What’s not so obvious is that there is no divine force watching over people, discriminating between good and bad, monitoring the course of fate so that the abstract concepts of “entitlement” and “consequences” can finally be realized for us.  Sure, we feel remorse, empathy, compassion, malice, and those are amazing things.  I’m still fascinated whenever I witness another human being acting deliberately and purely upon feelings, whether in a fight, in mourning, or in love.  And I get sick when I see passive people drained of passion with no sense of responsibility or belonging. If 18 years on this planet have taught me anything, it’s that emotions, in one form or another, and little else, govern us.  However, nothing governs emotions, besides perhaps a bunch of chemicals darting around in our cortexes.  That’s what always comes back to bite us in the ass.  There’s no such thing as complete control over another person because emotions persist, impervious to outside coercion, sovereign and essentially unpredictable.  Even in the most nightmarish conditions (warfare or torture) virtually nothing can really extinguish passion, with the exception of physical death.  Still, despite the vast influence of emotional dynamics on our lives, they remain virtually impossible to gauge, as do the “rules” that they generate over time.  Morality, decency, entitlement and “karma” . . . are nothing but those ideals we have reified our wild impulses into.  Conscience is our admiration of the fact that some things feel good and other things feel bad.  It doesn’t extend beyond that into some mystical realm of higher judgement.  It’s only a manifestation of our underlying efforts to harness human nature.  We can’t, we never will, and yet we keep trying in order to console and reassure ourselves.

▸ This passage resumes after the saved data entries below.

Lemma MRep_unblock L v p : MRep L v -> block L p = Some tt -> (forall f x, file L f = Some x -> mf_name x ≠ p /\ mf_ptr x ≠ p) -> MRep (delete p L) v.
Proof.
  intros [] Hp Hn. apply block_is in Hp.
  assert (fsys L p = None /\ file L p = None /\ cursor L p = None) as (H1 & H2 & H3).
  { unfold fsys, file, cursor. by rewrite Hp. }
  assert (forall q, fsys (delete p L) q = fsys L q) as E1 by (intros q; looks; case_decide; subst; by rewrite ?Hp).
  assert (forall q, file (delete p L) q = file L q) as E2 by (intros q; looks; case_decide; subst; by rewrite ?Hp).
  assert (forall q, cursor (delete p L) q = cursor L q) as E3 by (intros q; looks; case_decide; subst; by rewrite ?Hp).
  split; intros *; rewrite ?E1, ?E2, ?E3; try done; eauto.
  - rewrite lookup_delete. by case_decide.
  - intros Hf. destruct (r_blocks0 _ _ Hf) as (? & ? & ?), (Hn _ _ Hf). looks. split_and!; [by case_decide|by case_decide|done].
Qed.

(** ** Files *)

Definition with_files (l : list Z) (s : memfs_t) : mobject := MFs (MkMemfs l (ms_dcookies s)).
Definition with_dcookies (l : list Z) (s : memfs_t) : mobject := MFs (MkMemfs (ms_files s) l).

Lemma MRep_create L v c s f x : MRep L v -> fsys L c = Some s -> f ≠ 0 -> L !! f = None -> mf_fs x = c ->
  block L (mf_name x) = Some tt -> block L (mf_ptr x) = Some tt -> mf_name x ≠ mf_ptr x -> 0 <= mf_len x < 2 ^ 16 -> mf_len x <= Z.of_nat (length (mf_data x)) ->
  (forall g y, file L g = Some y -> mf_name x ≠ mf_name y /\ mf_name x ≠ mf_ptr y /\ mf_ptr x ≠ mf_name y /\ mf_ptr x ≠ mf_ptr y) ->
  (forall g y, file L g = Some y -> mf_fs y = c -> mf_str y ≠ mf_str x) ->
  MRep (<[c := with_files (ms_files s ++ [f]) s]> (<[f := MFile x]> L)) v.
Proof.
  intros [] Hc Hf0 Hf Hx Hbn Hbp Hnp Hlen Hdl Hap Huniq. pose proof (proj1 (fsys_at _ _ _) Hc) as Hc'. assert (c ≠ f) as Hcf by congruence.
  set (L' := <[c := _]> _).
  assert (forall q, fsys L' q = if decide (q = c) then Some (MkMemfs (ms_files s ++ [f]) (ms_dcookies s)) else fsys L q) as E1.
  { intros q. unfold L'. looks. repeat case_decide; subst; try done. by rewrite Hf. }
  assert (forall q, file L' q = if decide (q = f) then Some x else file L q) as E2.
  { intros q. unfold L'. looks. repeat case_decide; subst; try done. by rewrite Hc'. }
  assert (forall q, cursor L' q = cursor L q) as E3.
  { intros q. unfold L'. looks. repeat case_decide; subst; try done; by rewrite ?Hc', ?Hf. }
  assert (forall q, block L' q = block L q) as E4.
  { intros q. unfold L'. looks. repeat case_decide; subst; try done; by rewrite ?Hc', ?Hf. }
  assert (file L f = None) as Hfn by (unfold file; by rewrite Hf).
  split; intros *; rewrite ?E1, ?E2, ?E3, ?E4; try done; eauto.
  - unfold L'. rewrite !lookup_insert_ne; try done. by intros ->; rewrite r_null0 in Hc'.
  - case_decide; [|eauto]. intros [= <-]. destruct (r_nodup0 _ _ Hc). split; [|done]. cbn. apply list.NoDup_app. split; [done|]. split; [|apply NoDup_singleton].
    intros g Hg ->%list_elem_of_singleton. destruct (r_files0 _ _ _ Hc Hg) as (y & Hy & _). congruence.
  - case_decide; [intros [= <-]|]; cbn.
    + intros [Hg|Hg%list_elem_of_singleton]%elem_of_app; [|subst; case_decide; [by exists x|done]]. destruct (r_files0 _ _ _ Hc Hg) as (y & Hy & ?).
      case_decide; [congruence|]. subst. by exists y.
    + intros Hs Hg. destruct (r_files0 _ _ _ Hs Hg) as (y & Hy & ?). case_decide; [congruence|]. by exists y.
  - case_decide; [intros [= <-]; cbn; subst; eauto|eauto].
  - case_decide; [intros [= <-]|].
    + exists (MkMemfs (ms_files s ++ [f]) (ms_dcookies s)). rewrite ?E1, decide_True by done. split; [done|]. cbn. set_solver.
    + intros Hg. destruct (r_listed0 _ _ Hg) as (t & Ht & Hin). rewrite ?E1. case_decide as F; [|by exists t]. eexists. split; [done|]. cbn.
      rewrite F, Hc in Ht. simplify_eq. set_solver.
  - case_decide; [intros [= <-]; by rewrite ?E4|]. intros Hg. rewrite ?E4. eauto.
  - case_decide; [by intros [= <-]|eauto].
  - repeat case_decide; subst; try done; [intros [= <-] Hg _|intros Hg [= <-] _|eauto].
    + destruct (Hap _ _ Hg) as (? & ? & ? & ?). done.
    + destruct (Hap _ _ Hg) as (? & ? & ? & ?). split_and!; congruence.
  - repeat case_decide; subst; try done; [intros [= <-] Hg Hfs Hstr|intros Hg [= <-] Hfs Hstr|eauto]; exfalso; by apply (Huniq _ _ Hg).
  - intros Hd. destruct (r_dir0 _ _ Hd) as (t & Ht & Hin & Hnx). rewrite ?E1. case_decide as F; [|by exists t]. eexists. split; [done|]. cbn.
    rewrite F, Hc in Ht. simplify_eq. split; [done|]. set_solver.
  - rewrite r_live0. case_decide; [|done]. subst. rewrite Hc. apply flag_ext. naive_solver.
  - intros Hin. destruct (r_open0 _ _ _ Hin) as (? & y & Hy & ?). split; [done|]. case_decide; [congruence|]. by exists y.
Qed.

(** The files of [c], but one, and its memory gone. *)
Definition drop_file (c f : Z) (x : memfs_file_t) (s : memfs_t) (L : objects) : objects :=
  delete f (delete (mf_name x) (delete (mf_ptr x) (<[c := with_files (filter (fun p => p ≠ f) (ms_files s)) s]> L))).

Lemma MRep_remove L v s f x : MRep L v -> file L f = Some x -> fsys L (mf_fs x) = Some s -> (forall i c, File i c f ∉ v) ->
  (forall d y, cursor L d = Some y -> dc_next y ≠ f) -> MRep (drop_file (mf_fs x) f x s L) v.
Proof.
  intros [] Hf Hs Hno Hcur. destruct (r_blocks0 _ _ Hf) as (Hbn & Hbp & Hnp). set (L' := drop_file _ _ _ _ _).
  pose proof (proj1 (fsys_at _ _ _) Hs) as Hs'. pose proof (proj1 (file_is _ _ _) Hf) as Hf'.
  pose proof (proj1 (block_is _ _) Hbn) as Hbn'. pose proof (proj1 (block_is _ _) Hbp) as Hbp'.
  assert (forall q, fsys L' q = if decide (q = mf_fs x) then Some (MkMemfs (filter (fun p => p ≠ f) (ms_files s)) (ms_dcookies s)) else fsys L q) as E1.
  { intros q. unfold L', drop_file. looks. repeat case_decide; subst; try congruence; by rewrite ?Hf', ?Hbn', ?Hbp'. }
  assert (forall q, file L' q = if decide (q = f) then None else file L q) as E2.
  { intros q. unfold L', drop_file. looks. repeat case_decide; subst; try congruence; by rewrite ?Hbn', ?Hbp', ?Hs'. }
  assert (forall q, cursor L' q = cursor L q) as E3.
  { intros q. unfold L', drop_file. looks. repeat case_decide; subst; try congruence; by rewrite ?Hf', ?Hbn', ?Hbp', ?Hs'. }
  assert (forall q, block L q = Some tt -> q ≠ mf_name x -> q ≠ mf_ptr x -> block L' q = Some tt) as E4.
  { intros q Hq Hq1 Hq2. unfold L', drop_file. looks. repeat case_decide; subst; try congruence; unfold block in *; try done; (by rewrite Hf' in Hq) || (by rewrite Hs' in Hq). }
  split; intros *; rewrite ?E1, ?E2, ?E3; try done; eauto.
  - unfold L', drop_file. rewrite !lookup_delete, lookup_insert. repeat case_decide; try done. congruence.
  - case_decide; [|eauto]. intros [= <-]. destruct (r_nodup0 _ _ Hs). cbn. split; [by apply list.NoDup_filter|done].
  - case_decide; [intros [= <-]; cbn|].
    + intros [Hg1 Hg]%list_elem_of_filter. destruct (r_files0 _ _ _ Hs Hg) as (y & Hy & ?). rewrite decide_False by done. subst. by exists y.
    + intros Ht Hg. destruct (r_files0 _ _ _ Ht Hg) as (y & Hy & ?). rewrite decide_False; [by exists y|]. intros ->. congruence.
  - case_decide; [intros [= <-]; cbn; subst; eauto|eauto].
  - case_decide; [done|]. intros Hg. destruct (r_listed0 _ _ Hg) as (t & Ht & Hin). rewrite ?E1. case_decide as F; [|by exists t]. eexists. split; [done|]. cbn.
    rewrite F, Hs in Ht. simplify_eq. by apply list_elem_of_filter.
  - case_decide; [done|]. intros Hg. destruct (r_blocks0 _ _ Hg) as (? & ? & ?). destruct (r_apart0 _ _ _ _ Hg Hf ltac:(done)) as (? & ? & ?).
    destruct (r_apart0 _ _ _ _ Hf Hg ltac:(done)) as (? & ? & ?). split_and!; [apply E4; [done|done|done]|apply E4; [done|congruence|done]|done].
  - case_decide; [done|eauto].
  - repeat case_decide; try done. eauto.
  - repeat case_decide; try done. eauto.
  - intros Hd. destruct (r_dir0 _ _ Hd) as (t & Ht & Hin & Hnx). rewrite ?E1. case_decide as F; [|by exists t]. eexists. split; [done|]. cbn.
    rewrite F, Hs in Ht. simplify_eq. split; [done|]. destruct Hnx as [?|Hnx]; [by left|right]. apply list_elem_of_filter. split; [|done]. eauto.
  - rewrite r_live0. case_decide; [|done]. subst. rewrite Hs. apply flag_ext. naive_solver.
  - intros Hin. destruct (r_open0 _ _ _ Hin) as (? & y & Hy & ?). split; [done|]. rewrite decide_False; [by exists y|]. intros ->. by eapply Hno.
Qed.

(** New data for a file, in its block or in another one. *)
Definition put_data (f : Z) (x : memfs_file_t) (len q : Z) (data : list (option Z)) (L : objects) : objects :=
  <[f := MFile (set_file len q data x)]> (<[q := MBlock]> (delete (mf_ptr x) L)).

Lemma MRep_data L v f x len q data : MRep L v -> file L f = Some x -> q ≠ 0 -> q = mf_ptr x \/ L !! q = None -> 0 <= len < 2 ^ 16 ->
  len <= Z.of_nat (length data) -> MRep (put_data f x len q data L) v.
Proof.
  intros [] Hf Hq0 Hq Hlen Hdl. destruct (r_blocks0 _ _ Hf) as (Hbn & Hbp & Hnp). set (L' := put_data _ _ _ _ _ _).
  pose proof (proj1 (file_is _ _ _) Hf) as Hf'. pose proof (proj1 (block_is _ _) Hbn) as Hbn'. pose proof (proj1 (block_is _ _) Hbp) as Hbp'.
  assert (q ≠ f) as Hqf by (destruct Hq; congruence). assert (q ≠ mf_name x) as Hqn by (destruct Hq; congruence).
  assert (forall p, fsys L' p = fsys L p) as E1.
  { intros p. unfold L', put_data. looks. repeat case_decide; subst; try congruence; rewrite ?Hf', ?Hbp'; try done. destruct Hq as [->|Hq]; by rewrite ?Hbp', ?Hq. }
  assert (forall p, cursor L' p = cursor L p) as E3.
  { intros p. unfold L', put_data. looks. repeat case_decide; subst; try congruence; rewrite ?Hf', ?Hbp'; try done. destruct Hq as [->|Hq]; by rewrite ?Hbp', ?Hq. }
  assert (forall p, file L' p = if decide (p = f) then Some (set_file len q data x) else file L p) as E2.
  { intros p. unfold L', put_data. looks. repeat case_decide; subst; try congruence; rewrite ?Hbp'; try done. destruct Hq as [->|Hq]; by rewrite ?Hbp', ?Hq. }
  assert (forall p, block L p = Some tt -> p ≠ mf_ptr x -> block L' p = Some tt) as E4.
  { intros p Hp Hpp. unfold L', put_data. looks. repeat case_decide; subst; try congruence; unfold block in *; try done; by rewrite Hf' in Hp. }
  assert (block L' q = Some tt) as E5 by (unfold L', put_data; looks; by rewrite decide_False, decide_True).
  assert (forall g y, file L g = Some y -> g ≠ f -> mf_name y ≠ q /\ mf_ptr y ≠ q) as Hfresh.
  { intros g y Hg Hgf. destruct (r_blocks0 _ _ Hg) as (B1 & B2 & _). destruct Hq as [->|Hq].
    - destruct (r_apart0 _ _ _ _ Hg Hf Hgf) as (? & ? & ?). done.
    - unfold block in *. split; intros F; rewrite F, Hq in *; done. }
  split; intros *; rewrite ?E1, ?E2, ?E3; try done; eauto.
  - unfold L', put_data. rewrite !lookup_insert_ne, lookup_delete_ne; try done; intros F; congruence.
  - intros Hs Hg. destruct (r_files0 _ _ _ Hs Hg) as (y & Hy & ?). case_decide; [|by exists y]. subst. rewrite Hf in Hy. simplify_eq. by eexists.
  - case_decide; [|eauto]. intros [= <-]. subst. cbn. eauto.
  - case_decide; [intros [= <-]; cbn; split_and!; [apply E4; done|done|congruence]|]. intros Hg. destruct (r_blocks0 _ _ Hg) as (? & ? & ?).
    destruct (r_apart0 _ _ _ _ Hg Hf ltac:(done)) as (? & ? & ?). split_and!; [by apply E4|by apply E4|done].
  - case_decide; [by intros [= <-]|eauto].
  - repeat case_decide; subst; try done; [intros [= <-] Hg Hne|intros Hg [= <-] Hne|eauto]; cbn.
    + destruct (r_apart0 _ _ _ _ Hf Hg Hne) as (? & ? & ?), (Hfresh _ _ Hg ltac:(done)). split_and!; congruence.
    + destruct (r_apart0 _ _ _ _ Hg Hf Hne) as (? & ? & ?), (Hfresh _ _ Hg ltac:(done)). split_and!; congruence.
  - repeat case_decide; subst; try done; [intros [= <-] Hg|intros Hg [= <-]|eauto]; cbn; eauto.
  - intros Hin. destruct (r_open0 _ _ _ Hin) as (? & y & Hy & ?). split; [done|]. case_decide; [|by exists y]. subst. rewrite Hf in Hy. simplify_eq. by eexists.
Qed.

(** ** File systems and directory cookies *)

Lemma multiplicity_one (x y : item) : multiplicity x ({[+ y +]} : view) = if bool_decide (x = y) then 1%nat else 0%nat.
Proof.
  case_bool_decide; [subst; apply multiplicity_singleton_eq|by apply multiplicity_singleton_ne].
Qed.

Lemma not_there (x : item) (v : view) : multiplicity x v = 0%nat -> x ∉ v.
Proof. intros Hm Hx. rewrite elem_of_multiplicity, Hm in Hx. lia. Qed.

Lemma MRep_mount L v c : MRep L v -> c ≠ 0 -> L !! c = None -> MRep (<[c := MFs (MkMemfs [] [])]> L) ({[+ Live 0 c +]} ⊎ v) /\ Live 0 c ∉ v.
Proof.
  intros [] Hc0 Hc. set (L' := insert _ _ _).
  assert (forall q, fsys L' q = if decide (q = c) then Some (MkMemfs [] []) else fsys L q) as E1 by (intros q; unfold L'; looks; done).
  assert (forall q, file L' q = file L q) as E2 by (intros q; unfold L'; looks; case_decide; subst; by rewrite ?Hc).
  assert (forall q, cursor L' q = cursor L q) as E3 by (intros q; unfold L'; looks; case_decide; subst; by rewrite ?Hc).
  assert (forall q, block L' q = block L q) as E4 by (intros q; unfold L'; looks; case_decide; subst; by rewrite ?Hc).
  assert (fsys L c = None) as Hcn by (unfold fsys; by rewrite Hc).
  split.
  2: { apply not_there. rewrite r_live0, Hcn. rewrite bool_decide_eq_false_2; [done|]. by intros [_ [? ?]]. }
  split; intros *; rewrite ?E1, ?E2, ?E3, ?E4; try done; eauto.
  - unfold L'. by rewrite lookup_insert_ne.
  - case_decide; [|eauto]. intros [= <-]. split; constructor.
  - case_decide; [|eauto]. intros [= <-] Hx. by apply not_elem_of_nil in Hx.
  - case_decide; [|eauto]. intros [= <-] Hx. by apply not_elem_of_nil in Hx.
  - intros Hg. destruct (r_listed0 _ _ Hg) as (t & Ht & Hin). rewrite decide_False by congruence. by exists t.
  - intros Hg. destruct (r_dir0 _ _ Hg) as (t & Ht & Hin). rewrite decide_False by congruence. by exists t.
  - rewrite multiplicity_disj_union, multiplicity_one, r_live0. case_decide as F; [subst|].
    + destruct (decide (i = O)) as [->|Hi].
      * rewrite (bool_decide_eq_true_2 (Live 0 c = Live 0 c)) by done. rewrite bool_decide_eq_false_2 by (rewrite Hcn; by intros [_ [? ?]]).
        by rewrite bool_decide_eq_true_2.
      * rewrite !bool_decide_eq_false_2; [done|intros [? _]; done|intros [? _]; done|congruence].
    + rewrite (bool_decide_eq_false_2 (Live i c0 = Live 0 c)) by congruence. done.
  - intros [Hin%gmultiset_elem_of_singleton|Hin]%gmultiset_elem_of_disj_union; [done|eauto].
  - rewrite multiplicity_disj_union, multiplicity_one, (bool_decide_eq_false_2 (Dir _ _ _ = _)) by done. apply r_dirs0.
Qed.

But I don’t want to turn this into another pessimistic rant about how human beings are by nature evil and selfish.  This won’t be any sort of libertarian, darwinistic paean to primordial opportunism, nor will I advocate the abuse of trust in order to get ahead.  That there is no universal standard against which we can all be measured in terms of “goodness,” does not automatically render useless our belief in the goodness of others.   There’s an awesome dignity in the commonality of our emotions and a beauty in their sincerity.  The universal, ironically aimless struggle to embrace our sense of entitlement, fraught with pain and elation and ambivalence, is what drives us forward, as individuals and as a species.  There’s no such thing as free lunch, but we’re all learning how to deal with each other the hard way, as we instinctively and lustfully throw ourselves into a world that will by definition disappoint us in countless ways and make us inexplicably grateful at the same time.